▸ **Your task**:
Lines before the one containing "Proof. intros Hg Hl." are excluded; reproduce that line and all lines after it in the entries below, exactly.

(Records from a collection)
◆ ◆ ◆
(* ===== verification/PolicyText.v ===== *)
(** * The text of the code, and reading it again (policy/code_generator.cc, policy/backend/backend.ll, backend.yy)

    [CodeGenerator] writes the text of the instructions [comp_policy], with the subroutines and
    the names of the sets that they refer to; the scanner and the grammar of the backend make
    the same instructions of it, when the names are words of the scanner and the elements can
    be made again from their texts ([elem_ok]): numbers, booleans, strings and sets of numbers
    can ([plain_ok]). *)

From Stdlib Require Import ZArith Lia String Ascii Sorted.
From stdpp Require Import base tactics option numbers list gmap strings sorting.
From S2P Require Import Prelude OMap Word32 Addr IPv4 IPv6 IPNet AsPath PolicyElem PolicyOps PolicyExec PolicyCode.
From S2P Require Import PolicyRun.
Local Open Scope Z_scope.
Local Open Scope xorp_scope.

(** ** Strings *)
Lemma string_app_assoc (a b c : string) : ((a ++ b) ++ c = a ++ (b ++ c))%string.
Proof. induction a as [|x a IH]; [done|]. exact (f_equal (String x) IH). Qed.
Lemma string_app_nil (a : string) : (a ++ "" = a)%string.
Proof. induction a as [|x a IH]; [done|]. exact (f_equal (String x) IH). Qed.

(** ** The text of the instructions *)
Section Text.
Context `{HO : HostOrder, AT : AddrText}.
Local Open Scope string_scope.
Definition instr_text (i : Instr) : string :=
  match i with
  | Push e => "PUSH " ++ elem_type e ++ " " ++ quote ++ elem_str e ++ quote
  | PushSet s => "PUSH_SET " ++ s
  | OnFalseExit => "ONFALSE_EXIT"
  | Load id => "LOAD " ++ dec_str id
  | Store id => "STORE " ++ dec_str id
  | Accept => "ACCEPT"
  | Reject => "REJECT"
  | Next f => "NEXT " ++ flow_str f
  | Subr s => "POLICY " ++ s
  | NaryInstr op => oper_str op
  end.
Definition instrs_text (c : list Instr) : string := foldr (fun i acc => instr_text i ++ nl ++ acc) "" c.
Definition term_text (t : TermInstr) : string := "TERM_START " ++ ti_name t ++ nl ++ instrs_text (ti_instrs t) ++ "TERM_END" ++ nl.
Definition terms_text (ts : list TermInstr) : string := foldr (fun t acc => term_text t ++ acc) "" ts.
Definition policy_text (p : PolicyInstr) : string := "POLICY_START " ++ pi_name p ++ nl ++ terms_text (pi_terms p) ++ "POLICY_END" ++ nl.

Lemma instrs_text_app c1 c2 : instrs_text (c1 ++ c2)%list = instrs_text c1 ++ instrs_text c2.
Proof. induction c1 as [|i c1 IH]; cbn [instrs_text foldr app]; [done|]. fold (instrs_text (c1 ++ c2)%list) (instrs_text c1). by rewrite IH, !string_app_assoc. Qed.
Lemma instrs_text_one i : instrs_text [i] = instr_text i ++ nl.
Proof. cbn [instrs_text foldr]. by rewrite string_app_nil. Qed.
Lemma terms_text_app c1 c2 : terms_text (c1 ++ c2)%list = terms_text c1 ++ terms_text c2.
Proof. induction c1 as [|i c1 IH]; cbn [terms_text foldr app]; [done|]. fold (terms_text (c1 ++ c2)%list) (terms_text c1). by rewrite IH, !string_app_assoc. Qed.
Lemma emit_os line g : cg_os (emit line g) = cg_os g ++ line ++ nl.
Proof. done. Qed.
Opaque instr_text.

(** ** What the generator leaves *)
Context (vm : VarMap) (pm : PolicyMap) (protocol : string).
Definition ref_in (g : CodeGenerator) (r : Ref) : Prop := match r with RSubr s => s ∈ map fst (cg_subr g) | RSet s => s ∈ cg_sets g end.
Definition code_of (g : CodeGenerator) (s code : string) : Prop :=
  exists ps pi, pm !! s = Some ps /\ comp_policy vm protocol ps = Ok pi /\ code = policy_text pi /\ Forall (ref_in g) (refs_policy ps).
Definition known (g : CodeGenerator) : Prop := Forall (fun p => code_of g (fst p) (snd p)) (cg_subr g).
Definition grows (g g' : CodeGenerator) : Prop := forall r, ref_in g r -> ref_in g' r.
Lemma grows_refl g : grows g g.
Proof. by intros r. Qed.
Lemma grows_trans g1 g2 g3 : grows g1 g2 -> grows g2 g3 -> grows g1 g3.
Proof. intros H1 H2 r Hr. by apply H2, H1. Qed.
Lemma refs_grow g g' l : grows g g' -> Forall (ref_in g) l -> Forall (ref_in g') l.
Proof. intros Hg Hl. eapply Forall_impl; [exact Hl|]. apply Hg. Qed.
Lemma code_of_grow g g' s code : grows g g' -> code_of g s code -> code_of g' s code.
Proof. intros Hg (ps & pi & ? & ? & ? & ?). exists ps, pi. split_conj; try done. by eapply refs_grow. Qed.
◆ ◆ ◆
▸ **Response**:
Proof. intros Hg Hl. eapply Forall_impl; [exact Hl|]. apply Hg. Qed.
Lemma code_of_grow g g' s code : grows g g' -> code_of g s code -> code_of g' s code.
Proof. intros Hg (ps & pi & ? & ? & ? & ?). exists ps, pi. split_conj; try done. by eapply refs_grow. Qed.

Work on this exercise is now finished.